I have set out to write a letter several times but have never quite had the courage to do so until now. I just can’t seem to wrap my head around my little boy not being here, it’s just too painful to think about. As hard as this letter is to write, I do want to try and let you know what kind of person Jeremy is to me. No matter how old he is, he is still my precious little boy. He was born on 7/11/76, one week late. I could hardly wait to meet him. I was only 17 when he was born so he and I sort of grew up together. After I graduated from high school, I enrolled in nursing school and he would often keep me up at night to study although I’m sure he didn’t realize it at the time. He is a very outgoing and lovable person, and always has been. He never met a stranger.
When we would go shopping when he was little I’d look around to see where he had disappeared to and I’d always find him talking to the sales person in the store, telling them some tall tale and making them laugh. He has blonde hair, so blonde it’s almost white and the most beautiful blue eyes, with just a hint of mischief in them. He was always doing something for someone. I remember when he was around 9 yrs. old we lived next door to an elderly woman and he was either mowing her grass or helping to bring in her groceries or whatever he could do to help her. He would always tell me "Mom make me a ‘to do’ list and when I come to visit I will take care of it.” He also had a love for animals of any kind and thought nothing of bringing home a stray cat or dog. Once when he was 10 there was an odd smell in the house I could never quite figure out. Well much to my surprise I found a shoebox under his bed full of nutria rat babies he had found and was trying to take care of without me finding out about them.

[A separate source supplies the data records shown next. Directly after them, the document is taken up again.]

(* ===== verification/MemTable.v ===== *)
(** * Tables of memdb

    Models src/rococo-dst/memdb/table.{h,cc}: [SortedMultiKey], [SortedTable] and
    [UnsortedTable], with the parts of row.h and row.cc that call the table of a row,
    and the rows with a lock and versions of row.h.  [IndexedTable] and [SnapshotTable]
    are not modelled.

    Rows are objects of a heap.  The key a table keeps for a row is a list of blobs,
    pointers into the bytes of the row: an entry is the row, and the key is read
    through it.  A string of the dense block moves when the row becomes sparse; the
    entry remembers in which layout the blobs were taken, and reading a key string
    after the block is gone is an invalid access.

    A sorted table is the list of its entries in the order of the multimap; an unsorted
    one in the order of insertion (the code leaves the order to the hash table).
    Schemas are compared by their contents, which the code compares by address. *)

From S2P Require Import Prelude SparseInt RWLock MemRow.

#[export] Instance column_info_eq_dec : EqDecision column_info.
Proof. solve_decision. Defined.
#[export] Instance Schema_eq_dec : EqDecision Schema.
Proof. solve_decision. Defined.

(** ** Keys *)

Abbreviation key := (list (list Z)).

(** Doubles by their bit patterns: [double_lt a b] is the comparison of the language. *)
Definition double_nan (b : Z) : bool := bool_decide (0x7FF0000000000000 < b mod 2 ^ 63).
Definition double_rank (b : Z) : Z := if decide (b < 2 ^ 63) then b else - (b - 2 ^ 63).
Definition double_lt (a b : Z) : bool :=
  negb (double_nan a) && negb (double_nan b) && bool_decide (double_rank a < double_rank b).
Definition double_compare (a b : Z) : comparison :=
  if double_lt a b then Lt else if double_lt b a then Gt else Eq.

(** [memcmp] on the common prefix, then the lengths. *)
Fixpoint memcmp (a b : list Z) : comparison :=
  match a, b with
  | x :: a, y :: b => match Z.compare x y with Eq => memcmp a b | c => c end
  | _, _ => Eq
  end.
Definition str_compare (a b : list Z) : comparison :=
  match memcmp a b with Eq => Nat.compare (length a) (length b) | c => c end.

Definition compare_blob (k : kind) (a b : list Z) : result comparison :=
  match k with
  | I32 => x ← load a 0 4; y ← load b 0 4; Done (Z.compare (i32 (from_bytes x)) (i32 (from_bytes y)))
  | I64 => x ← load a 0 8; y ← load b 0 8; Done (Z.compare (i64 (from_bytes x)) (i64 (from_bytes y)))
  | DOUBLE => x ← load a 0 8; y ← load b 0 8; Done (double_compare (from_bytes x) (from_bytes y))
  | STR => Done (str_compare a b)
  | UNKNOWN => Crash assert_failed
  end.

(** [SortedMultiKey::compare], on keys of one schema. *)
Fixpoint compare_cols (s : Schema) (cols : list Z) (a b : key) : result comparison :=
  match cols, a, b with
  | [], _, _ => Done Eq
  | c :: cols, x :: a, y :: b =>
      info ← get_column_info s c;
      _ ← verify (ci_indexed info);
      r ← compare_blob (ci_type info) x y;
      match r with Eq => compare_cols s cols a b | r => Done r end
  | _, _, _ => Crash invalid_access
  end.
Definition compare (s : Schema) (a b : key) : result comparison := compare_cols s (key_cols_id_ s) a b.

Definition is_lt (c : comparison) : bool := match c with Lt => true | _ => false end.
Definition key_lt (s : Schema) (a b : key) : result bool := c ← compare s a b; Done (is_lt c).

(** ** Rows and tables as objects *)

(** [VersionedRow], with the pointer [tbl_] of a row to its table. *)
Record VersionedRow := mkVRow { vr_row : Row; vr_tbl : option nat; vr_lock : RWLock; vr_ver : list Z }.

Inductive symbol_t := TBL_SORTED | TBL_UNSORTED.
#[export] Instance symbol_eq_dec : EqDecision symbol_t.
Proof. solve_decision. Defined.

(** An entry of [rows_]: the row, and whether its strings were dense when it entered. *)
Record item := mkItem { it_row : nat; it_dense : bool }.

Record Table := mkTable { rtti : symbol_t; tb_schema : Schema; rows_ : list item }.

Record memdb := mkDb { db_rows : gmap nat VersionedRow; db_tables : gmap nat Table }.

Definition set_rows (m : gmap nat VersionedRow) (d : memdb) : memdb := mkDb m (db_tables d).
Definition set_tables (m : gmap nat Table) (d : memdb) : memdb := mkDb (db_rows d) m.

Definition row_at (d : memdb) (p : nat) : result VersionedRow :=
  match db_rows d !! p with Some o => Done o | None => Crash invalid_access end.
Definition table_at (d : memdb) (t : nat) : result Table :=
  match db_tables d !! t with Some o => Done o | None => Crash invalid_access end.
Definition put_row (p : nat) (o : VersionedRow) (d : memdb) : memdb := set_rows (<[p := o]> (db_rows d)) d.
Definition put_table (t : nat) (o : Table) (d : memdb) : memdb := set_tables (<[t := o]> (db_tables d)) d.

(** [VersionedRow::create] at address [p] *)
Definition create_versioned (p : nat) (s : Schema) (values : list Value) (d : memdb) : result memdb :=
  r ← create s values;
  Done (put_row p (mkVRow r None RWLock_new (replicate (columns_count s) 0)) d).

(** [VersionedRow::get_column_ver] and [incr_column_ver]; a [version_t] is 64 bits. *)
Definition get_column_ver (d : memdb) (p : nat) (c : Z) : result Z :=
  o ← row_at d p;
  if decide (0 ≤ c) then entry (vr_ver o) (Z.to_nat c) else Crash invalid_access.
Definition incr_column_ver (p : nat) (c : Z) (d : memdb) : result memdb :=
  o ← row_at d p;
  v ← get_column_ver d p c;
  Done (put_row p (mkVRow (vr_row o) (vr_tbl o) (vr_lock o) (<[Z.to_nat c := u64 (v + 1)]> (vr_ver o))) d).

(** [CoarseLockedRow::rlock_row_by], [wlock_row_by] and [unlock_row_by]. *)
Definition with_lock (f : RWLock → RWLock * bool) (p : nat) (d : memdb) : result (memdb * bool) :=
  o ← row_at d p;
  let '(l, b) := f (vr_lock o) in
  Done (put_row p (mkVRow (vr_row o) (vr_tbl o) l (vr_ver o)) d, b).
Definition rlock_row_by (o : Z) : nat → memdb → result (memdb * bool) := with_lock (rlock_by o).
Definition wlock_row_by (o : Z) : nat → memdb → result (memdb * bool) := with_lock (wlock_by o).
Definition unlock_row_by (o : Z) : nat → memdb → result (memdb * bool) := with_lock (unlock_by o).

Definition is_dense (r : Row) : bool := match var_part_ r with DENSE_ _ _ => true | SPARSE_ _ => false end.

(** Whether a blob of the key points into the block of strings. *)
Definition has_string_key (s : Schema) : bool :=
  existsb (λ c, match get_column_info s c with Done ci => bool_decide (ci_type ci = STR) | _ => false end) (key_cols_id_ s).

(** The key of an entry, through its blobs. *)
Definition item_key (d : memdb) (i : item) : result key :=
  o ← row_at d (it_row i);
  if it_dense i && negb (is_dense (vr_row o)) && has_string_key (schema_ (vr_row o)) then Crash invalid_access
  else get_key (vr_row o).

Fixpoint item_keys (d : memdb) (l : list item) : result (list key) :=
  match l with [] => Done [] | i :: l => k ← item_key d i; ks ← item_keys d l; Done (k :: ks) end.

(** How many keys at the front satisfy [f]. *)
Fixpoint prefix_len (f : key → result bool) (ks : list key) : result nat :=
  match ks with [] => Done 0%nat | k :: ks => b ← f k; if b : bool then n ← prefix_len f ks; Done (S n) else Done 0%nat end.

Definition lower_bound (s : Schema) (k : key) (ks : list key) : result nat := prefix_len (λ x, key_lt s x k) ks.
Definition upper_bound (s : Schema) (k : key) (ks : list key) : result nat :=
  prefix_len (λ x, b ← key_lt s k x; Done (negb b)) ks.

(** The positions with a key: [equal_range] of the two maps. *)
Definition equal_range (d : memdb) (t : Table) (k : key) : result (list nat) :=
  ks ← item_keys d (rows_ t);
  match rtti t with
  | TBL_SORTED => lo ← lower_bound (tb_schema t) k ks; hi ← upper_bound (tb_schema t) k ks; Done (seq lo (hi - lo))
  | TBL_UNSORTED => Done (filter (λ i, ks !! i = Some k) (seq 0 (length ks)))
  end.

(** [SortedTable::insert] and [UnsortedTable::insert] *)
Definition table_insert (t p : nat) (d : memdb) : result memdb :=
  tb ← table_at d t;
  o ← row_at d p;
  k ← get_key (vr_row o);
  _ ← verify (bool_decide (schema_ (vr_row o) = tb_schema tb));
  r ← set_table true (vr_row o);
  ks ← item_keys d (rows_ tb);
  n ← match rtti tb with TBL_SORTED => upper_bound (tb_schema tb) k ks | TBL_UNSORTED => Done (length ks) end;
  let i := mkItem p (is_dense (vr_row o)) in
  Done (put_table t (mkTable (rtti tb) (tb_schema tb) (take n (rows_ tb) ++ i :: drop n (rows_ tb)))
          (put_row p (mkVRow r (Some t) (vr_lock o) (vr_ver o)) d)).

(** The position of a row in a range. *)
Definition find_row (tb : Table) (p : nat) (range : list nat) : option (nat * nat) :=
  list_find (λ i, option_map it_row (rows_ tb !! i) = Some p) range.

(** [SortedTable::remove] and [UnsortedTable::remove] of a row *)
Definition table_remove (t p : nat) (d : memdb) : result memdb :=
  tb ← table_at d t;
  o ← row_at d p;
  k ← get_key (vr_row o);
  range ← equal_range d tb k;
  match find_row tb p range with
  | Some (_, i) =>
      r ← set_table false (vr_row o);
      Done (put_table t (mkTable (rtti tb) (tb_schema tb) (delete i (rows_ tb)))
              (put_row p (mkVRow r None (vr_lock o) (vr_ver o)) d))
  | None => Done d
  end.

(** [Row::update] of a row that may be in a table: the row leaves its table before an
    indexed column changes and enters it again. *)
Definition row_update (p : nat) (c : Z) (v : Value) (d : memdb) : result memdb :=
  o ← row_at d p;
  '(r, told) ← update (vr_row o) c v;
  match told, vr_tbl o with
  | _ :: _, Some t =>
      d ← table_remove t p d;
      o ← row_at d p;
      let r := mkRow (fixed_part_ r) (var_part_ r) (tbl_ (vr_row o)) (rdonly_ r) (schema_ r) in
      table_insert t p (put_row p (mkVRow r (vr_tbl o) (vr_lock o) (vr_ver o)) d)
  | _, _ => Done (put_row p (mkVRow r (vr_tbl o) (vr_lock o) (vr_ver o)) d)
  end.

Definition row_get (d : memdb) (p : nat) (c : Z) : result Value := o ← row_at d p; get_column (vr_row o) c.

(** ** Queries, as the rows their cursor enumerates *)

Inductive order := ORD_ANY | ORD_ASC | ORD_DESC.

Definition in_order (o : order) (l : list nat) : list nat := match o with ORD_DESC => reverse l | _ => l end.

Definition sorted_table (d : memdb) (t : nat) : result (Table * list key) :=
  tb ← table_at d t;
  _ ← verify (bool_decide (rtti tb = TBL_SORTED));
  ks ← item_keys d (rows_ tb);
  Done (tb, ks).

(** [SortedTable::query] and [UnsortedTable::query] *)
Definition query (d : memdb) (t : nat) (k : key) : result (list nat) :=
  tb ← table_at d t;
  range ← equal_range d tb k;
  Done (omap (M:=list) (λ i, option_map it_row (rows_ tb !! i)) range).

(** The constructor of a [SortedMultiKey] *)
Definition sorted_key (s : Schema) (k : key) : result key :=
  _ ← verify (bool_decide (length k = length (key_cols_id_ s)));
  Done k.

Definition query_lt (d : memdb) (t : nat) (k : key) (o : order) : result (list nat) :=
  '(tb, ks) ← sorted_table d t;
  k ← sorted_key (tb_schema tb) k;
  n ← lower_bound (tb_schema tb) k ks;
  Done (in_order o (it_row <$> take n (rows_ tb))).

Definition query_gt (d : memdb) (t : nat) (k : key) (o : order) : result (list nat) :=
  '(tb, ks) ← sorted_table d t;
  k ← sorted_key (tb_schema tb) k;
  n ← upper_bound (tb_schema tb) k ks;
  Done (in_order o (it_row <$> drop n (rows_ tb))).

Definition query_in (d : memdb) (t : nat) (low high : key) (o : order) : result (list nat) :=
  '(tb, ks) ← sorted_table d t;
  low ← sorted_key (tb_schema tb) low;
  high ← sorted_key (tb_schema tb) high;
  b ← key_lt (tb_schema tb) low high;
  _ ← verify b;
  lo ← upper_bound (tb_schema tb) low ks;
  hi ← lower_bound (tb_schema tb) high ks;
  Done (in_order o (it_row <$> take (hi - lo) (drop lo (rows_ tb)))).

Definition all (d : memdb) (t : nat) (o : order) : result (list nat) :=
  tb ← table_at d t;
  Done (in_order o (it_row <$> rows_ tb)).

He would always try to make you laugh if he knew you were feeling down, or just because he wanted to make you smile. He joined the army and was stationed at Ft. Benning, he was such a handsome soldier. He also worked offshore for a while and then decided he needed to learn a trade so he put himself through classes and started working as an electrician. He was working at Chesapeake Energy and loved his job. He received regular promotions and his bosses loved him and thought a lot of him. He had just gotten a huge promotion and a company truck he was so very proud of. I could not have been prouder of him. They would have safety meetings at work and at the last one he put on his hazmat suit and gas mask, ran around the office building and had everyone laughing. He has the sweetest and most loving spirit.
His accident happened on 7/11/12, his 36th birthday. I had spoken to him that morning to wish him a Happy Birthday and he told me about his plans for his birthday. He was going to have dinner with his best friend they were going to grill steaks and then go on a motorcycle ride. I had already spoken to him that morning but something told me to call him again. So I called just to see how his day had gone and he was so very excited, he told me he was having a wonderful birthday, it was about an hour before his accident. His last words to me were, "I love you Mom and I’ll see you soon.” We had planned on a visit the next weekend.
I find myself thinking about him every minute of every day and probably always will. I can’t explain the loss of a child. There is always a feeling of something missing, a hole in my spirit that nothing can fill. He was my heart and I try to be grateful for the 36 yrs. God gave me to be his mother but sometimes it’s just hard to accept. I have 2 precious children Jeremy and Brandy and they are the most important things in my life, they are my life. Jeremy always lived life to the fullest, and looking for the next big adventure. I often questioned his decision to buy a motorcycle although he had grown up around them with all of his uncles riding. He so enjoyed riding and rode often. In fact the last weekend we spent together was at a motorcycle rally in April of 2012 here in Lafayette. We had the best time riding and visiting, laughing and joking, just enjoying being together. He told me Mom don’t worry, "I can’t live my life afraid to die.” And he didn’t. He was living in Texas right out of Shreveport so we didn’t get to see each other as often as we would have liked, but I treasure the time we did get to spend together.
Sometimes at night right before I fall asleep I can hear him say, "Mom I love you.” The Lord must have needed someone to make him smile, Jeremy made everyone smile. I know his donation was something he believed in strongly because he took the time and trouble to fill out the forms in both Louisiana and Texas. So I wanted to make sure his last wish was granted. So please know that what you have received is a gift from God. Please take good care of the gift and know that I pray for all the people Jeremy helped in this way. He was and still is my precious little boy.